(Beginning of EXTRACTED RECORDS)
(* ===== verification/Tasks.v ===== *)
(** * Tasks

    Models the store of detached tasks ([src/stores/tasks.rs]), the steps of
    [start_task] and [execute_detached_task] on it ([src/app/commands/tasks.rs]),
    the history of executions and the listing of a run's tasks
    ([src/services/tasks/history.rs], [src/app/queries/tasks.rs]), and the runner
    of init and post-init tasks ([src/services/tasks/executor.rs],
    [src/services/tasks/orchestration.rs]).

    Instants are nanoseconds on the monotonic clock; [now] is the instant or the
    time of a call.  [canonicalize] of the file system and the execution of one
    task are parameters. *)

From S2P Require Import Prelude Bytes BMap Util ConfigModel.
From Stdlib Require Import Lia ZArith.

(** ** The store *)

Inductive TaskExecutionState : Type := TaskRunning | TaskCompleted | TaskFailed.

#[export] Instance task_state_eq_dec : EqDecision TaskExecutionState.
Proof. solve_decision. Defined.

Record DetachedTaskExecution := mkTask {
  dt_execution_id : string;
  dt_task : string;
  dt_project_dir : string;
  dt_run_id : option string;
  dt_state : TaskExecutionState;
  dt_started_at : string;
  dt_started_at_instant : Z;
  dt_finished_at : option string;
  dt_exit_code : option Z;
  dt_duration_ms : option Z;
}.

(** The time of a call: the wall clock as text, and the monotonic clock. *)
Record Now := mkNow { now_rfc3339 : string; now_instant : Z }.

Definition DetachedTaskExecution_new (now : Now) (execution_id task project_dir : string)
    (run_id : option string) : DetachedTaskExecution :=
  mkTask execution_id task project_dir run_id TaskRunning (now_rfc3339 now) (now_instant now)
    None None None.

(** [elapsed().as_millis().try_into().unwrap_or(u64::MAX)] *)
Definition elapsed_ms (now start : Z) : Z := Z.min (Z.max 0 (now - start) / 1000000) u64_max.

Definition mark_completed (now : Now) (exit_code : Z) (t : DetachedTaskExecution)
    : DetachedTaskExecution :=
  mkTask (dt_execution_id t) (dt_task t) (dt_project_dir t) (dt_run_id t)
    (if (exit_code =? 0)%Z then TaskCompleted else TaskFailed)
    (dt_started_at t) (dt_started_at_instant t) (Some (now_rfc3339 now)) (Some exit_code)
    (Some (elapsed_ms (now_instant now) (dt_started_at_instant t))).

Definition mark_failed (now : Now) (t : DetachedTaskExecution) : DetachedTaskExecution :=
  mkTask (dt_execution_id t) (dt_task t) (dt_project_dir t) (dt_run_id t) TaskFailed
    (dt_started_at t) (dt_started_at_instant t) (Some (now_rfc3339 now)) (dt_exit_code t)
    (Some (elapsed_ms (now_instant now) (dt_started_at_instant t))).

Definition current_duration_ms (now : Z) (t : DetachedTaskExecution) : Z :=
  default (elapsed_ms now (dt_started_at_instant t)) (dt_duration_ms t).

Definition TaskStore : Type := bmap string DetachedTaskExecution.

Definition add_task (task : DetachedTaskExecution) (store : TaskStore)
    : outcome unit * TaskStore :=
  if bcontains (dt_execution_id task) store
  then (Err ("task execution " +:+ dt_execution_id task +:+ " already exists"), store)
  else (Ok tt, binsert (dt_execution_id task) task store).

Definition get_task (execution_id : string) (store : TaskStore) : option DetachedTaskExecution :=
  bget execution_id store.

Definition list_tasks (store : TaskStore) : list DetachedTaskExecution := bvalues store.

Definition list_tasks_for_run (run_id : string) (store : TaskStore) : list DetachedTaskExecution :=
  List.filter (fun task => bool_decide (dt_run_id task = Some run_id)) (bvalues store).

Definition update_task_state (now : Now) (execution_id : string) (exit_code : option Z)
    (store : TaskStore) : outcome DetachedTaskExecution * TaskStore :=
  match bget execution_id store with
  | None => (Err ("task execution " +:+ execution_id +:+ " not found"), store)
  | Some task =>
      let task := match exit_code with
                  | Some code => mark_completed now code task
                  | None => mark_failed now task
                  end in
      (Ok task, binsert execution_id task store)
  end.

Definition remove_task (execution_id : string) (store : TaskStore)
    : option DetachedTaskExecution * TaskStore :=
  (bget execution_id store, bremove execution_id store).

(** [Instant::checked_sub] of a number of seconds: the seconds are an [i64]. *)
Definition checked_sub_secs (now secs : Z) : option Z :=
  let t := (now - secs * 1000000000)%Z in
  if (- 2 ^ 63 * 1000000000 <=? t)%Z then Some t else None.

(** [now2] is the second call of [Instant::now]. *)
Definition cleanup_finished_tasks (now now2 max_age_secs : Z) (store : TaskStore)
    : nat * TaskStore :=
  let cutoff := default now2 (checked_sub_secs now max_age_secs) in
  let kept := bretain (fun _ task =>
                match dt_state task with
                | TaskRunning => true
                | _ => (cutoff <? dt_started_at_instant task)%Z
                end) store in
  (length store - length kept, kept)%nat.

Section store.
(** [Path::canonicalize] *)
Context (canonicalize : string -> option string).

Definition same_project_dir (a b : string) : bool :=
  bool_decide (canonicalize a = canonicalize b).

Definition is_running (task_name : string) (run_id : option string) (project_dir : string)
    (task : DetachedTaskExecution) : bool :=
  bool_decide (dt_state task = TaskRunning) && bool_decide (dt_task task = task_name)
  && match dt_run_id task, run_id with
     | Some existing, Some candidate => bool_decide (existing = candidate)
     | None, None => same_project_dir (dt_project_dir task) project_dir
     | _, _ => false
     end.

Definition has_running_task (task_name : string) (run_id : option string) (project_dir : string)
    (store : TaskStore) : bool :=
  existsb (is_running task_name run_id project_dir) (bvalues store).
End store.

(** ** Starting and finishing *)

Inductive DaemonTaskEventKind : Type := TaskStarted | TaskEventCompleted | TaskEventFailed.

Record DaemonTaskEvent := mkTaskEvent {
  te_kind : DaemonTaskEventKind;
  te_execution_id : string;
  te_task : string;
  te_run_id : option string;
  te_state : TaskExecutionState;
  te_started_at : string;
  te_finished_at : option string;
  te_exit_code : option Z;
  te_duration_ms : option Z;
}.

Definition task_event (task : DetachedTaskExecution) (kind : DaemonTaskEventKind)
    : DaemonTaskEvent :=
  mkTaskEvent kind (dt_execution_id task) (dt_task task) (dt_run_id task) (dt_state task)
    (dt_started_at task) (dt_finished_at task) (dt_exit_code task) (dt_duration_ms task).

(** [start_task] takes the lock of the store twice: it looks for a running
    execution, then it adds its own. *)
Definition start_check (canonicalize : string -> option string) (task : DetachedTaskExecution)
    (store : TaskStore) : outcome unit :=
  fail_if (has_running_task canonicalize (dt_task task) (dt_run_id task) (dt_project_dir task) store)
    ("task '" +:+ dt_task task +:+ "' is already running").

Definition start_add (task : DetachedTaskExecution) (store : TaskStore)
    : outcome DaemonTaskEvent * TaskStore :=
  let '(r, store) := add_task task store in
  ((_ ← r; Ok (task_event task TaskStarted)), store).

(** What [execute_detached_task] does when the task has ended: [result] is its exit
    code, unless it could not be run. *)
Definition finish_task (now : Now) (detached_task : DetachedTaskExecution) (result : option Z)
    (store : TaskStore) : DaemonTaskEvent * TaskStore :=
  let '(updated, store) := update_task_state now (dt_execution_id detached_task) result store in
  let updated_task := default detached_task (ok updated) in
  let kind := if bool_decide (dt_state updated_task = TaskCompleted)
              then TaskEventCompleted else TaskEventFailed in
  (task_event updated_task kind, store).
(* ===== verification/Restore.v ===== *)
(** * What survives a restart of the daemon

    Models how runs and globals go to disk and come back: [persist_manifest],
    [persisted_global_from_record], [write_daemon_state] and
    [sync_port_reservations_from_disk] of [src/app/runtime.rs], and
    [src/persistence/daemon_state.rs], which the daemon runs when it starts.

    A manifest keeps what happened (states, ports, hashes, times); what a service
    is comes from the snapshot of the configuration, prepared again. *)

From S2P Require Import Prelude Bytes BMap Util Json ConfigModel ConfigPlan.
From S2P Require Import ConfigValidate RunModel Port LaunchEnv LaunchPorts Files Manifest.
From Stdlib Require Import Lia ZArith.

(** ** To disk *)

Definition persisted_service (service : ServiceRecord) : PersistedService :=
  let l := sv_launch service in
  let rt := sv_runtime service in
  mkPersistedService (sl_port l) (sl_url l) (sl_listen_port l) (sl_capture_api l)
    (sl_capture_api_body_limit l) (sl_capture_api_ignore l) (sr_state rt) (Some (sl_watch_hash l))
    (sr_last_failure rt) (sr_last_started_at rt) (sr_watch_paused rt).

(** The section of [persist_manifest]: the manifest and its path. *)
Definition persisted_run (base_dir : outcome string) (run : RunRecord)
    : outcome (PersistedRun * string) :=
  match run_manifest_path base_dir (rr_run_id run) with
  | Ok path =>
      Ok (mkPersistedRun (rr_run_id run) (to_string_lossy (rr_project_dir run))
            (to_string_lossy (rr_config_dir run)) (to_string_lossy path) (rr_stack run)
            (bmap_values (fun _ => persisted_service) (rr_services run)) (rr_base_env run)
            (rr_state run) (rr_created_at run) (rr_stopped_at run), path)
  | _ => Panic
  end.
Definition sync_global_commit (key : string) (paused : bool) (g : GlobalState) : unit * GlobalState :=
  let '(h, fl) := ServiceWatchHandle_new paused g.2 in
  let '(kept, g) :=
    with_global_mut key (fun global fl =>
      let record := gr_service global in
      let hs := sv_handles record in
      if ss_auto_restart (sv_spec record)
         && negb (bool_decide (sr_last_started_at (sv_runtime record) = None))
         && bool_decide (sh_watch hs = None)
      then (put_global_service global
              (set_handles record (mkServiceHandles (sh_health hs) (Some h) (sh_api_capture hs))),
            store_paused h (sr_watch_paused (sv_runtime record)) fl, true)
      else (global, fl, false)) (g.1, fl) in
  (tt, if default false (ok kept) then g else (g.1, stop_handle h g.2)).

Definition sync_global_auto_restart_watcher (key : string) : command unit :=
  start_args ← trigger (Globals (sync_global_begin key));
  match start_args with
  | Ok (Some paused) =>
      _ ← try_trigger (StartWatcher key key); trigger (Globals (sync_global_commit key paused))
  | _ => mret tt
  end.

Definition store_global (record : GlobalRecord) : command unit :=
  _ ← trigger (Globals (fun g => (tt, upsert_global record g.1 g.2)));
  _ ← persist_global_manifest (gr_key record);
  sync_global_auto_restart_watcher (gr_key record).

(** How a global is started: the failure, if it fails. *)
Definition start_global (scope : InstanceScope) (name project_dir : string)
    (service_config : ServiceConfig) (tasks_map : bmap string TaskConfig) (prepared : PreparedService)
    : command (option string) :=
  started ← attempt (start_prepared_service binary_path scope prepared false);
  match started with
  | Err _ => mret (Some ("start global service '" +:+ name +:+ "'"))
  | _ =>
      ready ← attempt (wait_for_prepared_service base_dir blake3_hex name prepared
                 (build_post_init_context service_config tasks_map project_dir None
                    (ps_env prepared) None));
      mret (match ready with
            | Err _ => Some ("launch global service '" +:+ name +:+ "'")
            | _ => None
            end)
  end.

(** [unwrap_or_else(now_rfc3339)] *)
Definition now_unless (time : option string) : command string :=
  match time with Some time => mret time | None => trigger Now end.

(** One global of [ensure_globals]. *)
Definition ensure_global (tasks_map : bmap string TaskConfig) (project_dir config_path config_dir : string)
    (ports : PortMap) (entry : string * ServiceConfig) : command PortMap :=
  let '(name, service_config) := entry in
  dir ← Ret (global_dir base_dir blake3_hex project_dir name);
  _ ← try_trigger (CreateDirs dir);
  logs_dir ← Ret (global_logs_dir base_dir blake3_hex project_dir name);
  _ ← try_trigger (CreateDirs logs_dir);
  key ← Ret (global_key blake3_hex project_dir name);
  let scope := ScopeGlobal key project_dir name in
  let unit_name := unit_name_for_scope scope name in
  manifest_path ← Ret (global_manifest_path base_dir blake3_hex project_dir name);
  w ← trigger See;
  let existing := load_global_at w manifest_path in
  status ← trigger (UnitState unit_name);
  let active_existing :=
    match status with
    | Ok (Some status) => bool_decide (us_active_state status = "active")
    | _ => false
    end in
  port ← try_trigger (Registry
    (resolve_global_port name service_config (global_port_owner key name) existing active_existing));
  prepared ← Ret (prepare_global_service w key name service_config project_dir config_dir port);
  created_at ← now_unless (pg_created_at <$> existing);
  let previous_state := pg_state <$> existing in
  if active_existing then
    started_at ← now_unless (manifest ← existing; pv_last_started_at (pg_service manifest));
    _ ← store_global (build_global_record key name project_dir config_path service_config tasks_map
          prepared Ready None (Some started_at)
          (default false ((fun m => pv_watch_paused (pg_service m)) <$> existing)) RunRunning
          created_at None);
    _ ← (if bool_decide (previous_state = Some RunRunning) then mret tt
         else trigger (EmitGlobal key RunRunning));
    mret (binsert name (ps_port prepared) ports)
  else
    now ← trigger Now;
    failure ← start_global scope name project_dir service_config tasks_map prepared;
    let '(state, lifecycle, started_at) :=
      match failure with
      | None => (Ready, RunRunning, Some now)
      | Some _ => (Failed, RunDegraded, None)
      end in
    _ ← store_global (build_global_record key name project_dir config_path service_config tasks_map
          prepared state failure started_at false lifecycle created_at None);
    stored ← trigger (Globals (fun g => (bget key g.1, g)));
    global ← Ret (unwrap stored);
    _ ← (if bool_decide (previous_state = Some (gr_state global)) then mret tt
         else trigger (EmitGlobal key (gr_state global)));
    match failure with
    | Some failure => Ret (Err failure)
    | None => mret (binsert name (ps_port prepared) ports)
    end.

Definition ensure_globals (globals : bmap string ServiceConfig) (tasks_map : bmap string TaskConfig)
    (project_dir config_path config_dir : string) : command PortMap :=
  pfold (ensure_global tasks_map project_dir config_path config_dir) globals [].
(** The end of both commands, once the ports are released. *)
Lemma wp_stop_end run ports s :
  get_run run_id (dm_runs (ho_daemon s)) = Some (unhandled_run run) -> tasks_stopped run (ho_daemon s) ->
  (free_in ports [] -> free_in (ho_ports s) (flat_map ports_of (service_ports run))) ->
  wp (now ← trigger Now;
      _ ← act (ActDown now run_id) (down_commit now run_id);
      _ ← persist_manifest base_dir run_id;
      run_response base_dir run_id)
    (fun t o s' => calls t = [] /\ stop_end false run ports o s') s.
Proof.
  intros Hg Htasks Hfree. apply wp_bind. intros ? now ? <- ->. cbn [then_post]. apply wp_bind.
  intros ? r ? <- [-> ->]. destruct (down_commit_get now run_id _ _ Hg) as [[ev Hok] Hg'].
  pose proof (down_commit_flags now run_id _ _ Hg) as Hflags.
  destruct (down_commit now run_id (ho_daemon s)) as [o d'] eqn:Ed. cbn [fst snd ok] in *.
  destruct o as [ev'|e| |]; try done. cbn [then_post].
  assert (perform (ActDown now run_id) (ho_daemon s) = (d', ev')) as -> by (simpl; by rewrite Ed).
  set (run' := stopped_run now run_id (unhandled_run run)) in *.
  assert (is_down run') as Hdown by apply stopped_is_down, held_unhandled.
  assert (bkeys (rr_services run') = bkeys (rr_services run)) as Hkeys
    by (unfold run'; rewrite stopped_keys; apply unhandled_keys).
  apply wp_bind. eapply wp_mono; [|apply steady_persist]. intros t o s' [-> Ht].
  assert (forall o, (forall response, o = Ok response -> rp_state response = RunStopped) ->
    stop_end false run ports o (mkHost d' (ho_ports s))) as Hend.
  { intros o' Hresp. split; [unfold tasks_stopped in *; simpl in *; by rewrite Hflags|].
    assert (forall b, record_end run b (mkHost d' (ho_ports s))) as Hrec.
    { intros b. exists run'. split_and!; [done..|apply Hdown|by left]. }
    destruct o' as [response|e| |]; try apply Hrec. split_and!; [by apply Hresp| |apply Hrec].
    intros Hp. destruct (Hfree Hp) as (r & Hr & Hnone). exists r. split; [done|].
    intros name service port Hs Hport. by eapply Hnone, in_ports_of. }
  destruct o as [[]|e| |]; cbn [then_post]; try (split; [done|by apply Hend]).
  simpl. intros ? r ? <- [-> ->]. split; [by rewrite observed_app, Ht|].
  apply Hend. intros response Hr. rewrite (response_state _ _ _ Hg' Hr). apply Hdown.
Qed.
(* ===== verification/SourceReplace.v ===== *)
(** * Indexing a source anew

    [replace_source_index] of [SourceIngest] from end to end: whatever the index held
    before, when it succeeds the index holds of every file of the source within the
    retention one document for each of its complete lines, and the state that is
    recorded says so. *)

From S2P Require Import Prelude Bytes BMap Json Sources SourcesInv LogIndex LogText LogCommit LogIngest LogQuery LogFollow SourceIngest SourceBatches.
From Stdlib Require Import Lia ZArith.

Section replace.
Context `{Json} `{SearchIndexLaws} `{StateCodecLaws} `{Searcher} `{SourceFilesLaws}.
Context (unicode_digit : bytes -> bool) (parse_rfc3339 : string -> option Z) (oldest : Z).

Abbreviation Index := (LogIndex (Response := LogViewResponse)).
Implicit Types (st : Index) (s : LogSource).

(** ** After the removal of a run *)

Lemma bget_bretain_dropped {V} (f : string -> bool) key (m : bmap string V) :
  f key = false -> bget key (bretain (fun k _ => f k) m) = None.
Proof.
  intros Hf. unfold bretain. induction m as [|[j v] m IH]; simpl; [done|].
  destruct (f j) eqn:Ej; simpl; [|done]. destruct (keqb key j) eqn:E; [|done].
  apply keqb_true in E as ->. congruence.
Qed.

(** No document and no cursor of a source. *)
Definition forgotten st s : Prop :=
  (forall d, d ∈ committed (lx_writer st) -> of_source s d = false) /\
  (forall d, d ∈ outlook (lx_writer st) -> of_source s d = false) /\
  cursor_in (lx_ingest st) s = cursor_default /\
  cursor_in (saved_ingest (lx_saved st)) s = cursor_default.

Lemma delete_run_forgets env run_id st st' s :
  delete_run env run_id st = (Ok tt, st') -> ls_run_id s = run_id -> forgotten st' s.
Proof.
  intros Hd Hrun. unfold delete_run, mbind, st_bind, with_writer in Hd.
  pose proof (delete_term_law run_id (lx_writer st)) as [_ Ho].
  cbn [lx_writer lx_ingest lx_saved lx_facet_cache lx_commits] in Hd.
  pose proof (commit_law (delete_term run_id (lx_writer st))) as Hc.
  destruct (commit (delete_term run_id (lx_writer st))) as [[[]|e| |] w]; try done.
  destruct Hc as [[HC HO]|[? _]]; [|done].
  cbn in Hd. unfold update_ingest in Hd. cbn [lx_writer lx_ingest lx_saved lx_facet_cache lx_commits] in Hd.
  destruct (le_save env _); try done. injection Hd as <-.
  assert (forall l, l ≡ₚ outlook (delete_term run_id (lx_writer st)) ->
    forall d, d ∈ l -> of_source s d = false) as Hnone.
  { intros l Hl d Hin. rewrite Hl, Ho in Hin. apply filter_elem in Hin as [_ Hn].
    apply negb_true_iff in Hn. simpl in Hn. unfold of_source. by rewrite Hrun, Hn. }
  split_and!; cbn [lx_writer lx_ingest lx_saved]; [by apply Hnone|by apply Hnone| |].
  2: rewrite saved_cursor.
  all: unfold cursor_in; cbn [is_sources]; rewrite bget_bretain_dropped; [done|].
  all: apply negb_false_iff, starts_with_spec; rewrite <- Hrun; unfold key_of, source_key.
  all: exists (ls_service s); by rewrite <- str_app_assoc.
Qed.

(** ** The invariant of the index while the source is indexed *)

Context (logs : string -> bytes) (universe : list LogSource) (Hkeys : NoDup (key_of <$> universe)).

Abbreviation inv := (LogCommit.inv (Response := LogViewResponse) unicode_digit parse_rfc3339 oldest
                       universe logs).
Abbreviation log := (log_of logs).

Lemma docs_ok_none s n docs :
  (forall d, d ∈ docs -> of_source s d = false) ->
  docs_ok unicode_digit parse_rfc3339 oldest s (log s) n cursor_default docs.
Proof.
  intros Hd. split.
  - exists []. rewrite filter_none; [|intros d Hin; unfold below; by rewrite Hd].
    split; [done|]. split; [done|]. by intros d ?%elem_of_nil.
  - intros d Hin Ho. by rewrite Hd in Ho.
Qed.

Lemma forgotten_inv st : (forall s, s ∈ universe -> forgotten st s) -> inv st.
Proof.
  intros Hf s Hs. destruct (Hf s Hs) as (HC & HO & Hm & Hd).
  split; rewrite ?Hm, ?Hd; [apply at_line_default..|done|by apply docs_ok_none|by apply docs_ok_none].
Qed.

Lemma mark_one_other env m x s :
  key_of s <> key_of x -> bget (key_of s) (mark_one env m x) = bget (key_of s) m.
Proof.
  intros Hne. unfold mark_one. destruct (lf_metadata _) as [[[] len]|]; try done.
  by rewrite bget_binsert_ne.
Qed.

(** Marking files as current touches no other source. *)
Lemma mark_inv env skipped :
  (forall s x, s ∈ universe -> x ∈ skipped -> key_of s <> key_of x) ->
  hoare inv (mark_sources_current env skipped) (fun _ => inv) (fun _ => True).
Proof.
  intros Hother st Hinv. unfold mark_sources_current. destruct skipped as [|x0 l0] eqn:El; [done|].
  rewrite <- El in *. clear El x0 l0. unfold update_ingest.
  set (ingest := mkIngestState 1 _ _).
  assert (forall s, s ∈ universe -> cursor_in ingest s = cursor_in (lx_ingest st) s) as Hcur.
  { intros s Hs. unfold cursor_in, ingest. cbn [is_sources]. f_equal.
    assert (forall x, x ∈ skipped -> key_of s <> key_of x) as Hne by (intros x; by apply Hother).
    clear Hother ingest. generalize (is_sources (lx_ingest st)) as m.
    induction skipped as [|x l IH]; intros m; simpl; [done|].
    rewrite IH by (intros y Hy; apply Hne; by right). apply mark_one_other, Hne. left. }
  destruct (le_save env _); try done. intros s Hs. cbn [lx_ingest lx_saved lx_writer].
  destruct (Hinv s Hs) as [Hm Hd Hle HC HO].
  split; rewrite ?saved_cursor, ?Hcur by done; try done.
Qed.

(** ** The batches *)

(** A file that was read to its end. *)
Definition at_end s : IngestCursor :=
  mkCursor (Z.of_nat (length (complete (log s)))) (nlines (complete (log s))).

Lemma at_line_end s c :
  at_line (log s) c -> complete (log s) `prefix_of` text_at (log s) c -> c = at_end s.
Proof.
  intros Hc Hp. assert (text_at (log s) c = complete (log s)) as Ht.
  { apply (anti_symm prefix); [|done]. unfold text_at. eexists. symmetry. apply take_drop. }
  pose proof (at_line_offset _ _ Hc) as Ho. pose proof (al_seq _ _ Hc) as Hs. rewrite Ht in Ho, Hs.
  destruct c as [o n]. unfold at_end. simpl in *. by subst.
Qed.

Definition finished s st : Prop :=
  cursor_in (lx_ingest st) s = at_end s /\ clean s (limit logs s) st.

Definition progress (done : list LogSource) st : Prop :=
  inv st /\ forall s, s ∈ done -> s ∈ universe -> finished s st.

Context (io : SourceIo) (min : option Z) (Hmin : forall m, min = Some m -> (m <= oldest)%Z).
Context (Hfiles : forall k s, s ∈ universe ->
  serves (le_files (io_batch io k) (ls_path s)) (log s) (log s) /\ is_file (io_batch io k) s).
Context (Hreadable : forall s, s ∈ universe -> readable (log s)).

Lemma ingest_batches_progress k batches done :
  NoDup (done ++ concat batches) -> (forall s, s ∈ concat batches -> s ∈ universe) ->
  hoare (progress done) (ingest_batches unicode_digit parse_rfc3339 io min k batches)
    (fun _ => progress (done ++ concat batches)) (fun _ => True).
Proof.
  revert k done. induction batches as [|batch batches IH]; intros k done Hnd Hsub; cbn [concat ingest_batches].
  { intros st Hst. cbn. by rewrite app_nil_r. }
  simpl in Hnd, Hsub. rewrite app_assoc in Hnd. rewrite app_assoc.
  pose proof (NoDup_app (done ++ batch) (concat batches)) as [[Hdb _] _]; [done|].
  apply NoDup_app in Hdb as (_ & Hdis & Hb).
  assert (forall s, s ∈ batch -> s ∈ universe) as Hbu by (intros s Hs; apply Hsub, elem_of_app; by left).
  eapply hoare_bind with (R := fun _ => progress (done ++ batch));
    [|intros []; apply IH; [done|intros s Hs; apply Hsub, elem_of_app; by right]].
  intros st [Hinv Hdone].
  pose proof (ingest_frame unicode_digit parse_rfc3339 oldest universe Hkeys (io_batch io k) logs logs min
    Hmin ltac:(intros s Hs; split; [by apply Hfiles|by apply Hreadable]) batch
    (cursor_in (lx_ingest st)) (limit logs) Hb Hbu st) as Hframe.
  destruct (ingest_sources_after _ _ _ _ _ st) as [[u|e| |] st']; [|done..].
  destruct Hframe as (Hinv' & Hindexed & Hun).
  { split; [done|]. intros s Hs _. split; [done|]. by destruct (Hinv s Hs) as [_ _ _ [_ HC] [_ HO]]. }
  split; [done|]. intros s Hin Hs. destruct (decide (s ∈ batch)) as [Hsb|Hnb].
  - destruct (Hindexed s Hsb) as (c & Hc & Hclean & Hp); [by apply Hfiles|].
    assert (c = at_end s) as ->.
    { apply at_line_end; [|done]. rewrite <- Hc. by destruct (Hinv' s Hs). }
    by split.
  - apply elem_of_app in Hin as [Hin|?]; [|done]. destruct (Hun s Hs Hnb) as [Hc Hclean].
    destruct (Hdone s Hin Hs) as [Hd _]. split; [by rewrite Hc|done].
Qed.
(End of EXTRACTED RECORDS)
DIRECTIONS FOR THIS TASK: Scan the records above for the lines holding "let scope := ScopeGlobal" and "Ok (Some status)". Transcribe those two and every line between them word for word, and no others.

OUTPUT FOR THIS TASK:
  let scope := ScopeGlobal key project_dir name in
  let unit_name := unit_name_for_scope scope name in
  manifest_path ← Ret (global_manifest_path base_dir blake3_hex project_dir name);
  w ← trigger See;
  let existing := load_global_at w manifest_path in
  status ← trigger (UnitState unit_name);
  let active_existing :=
    match status with
    | Ok (Some status) => bool_decide (us_active_state status = "active")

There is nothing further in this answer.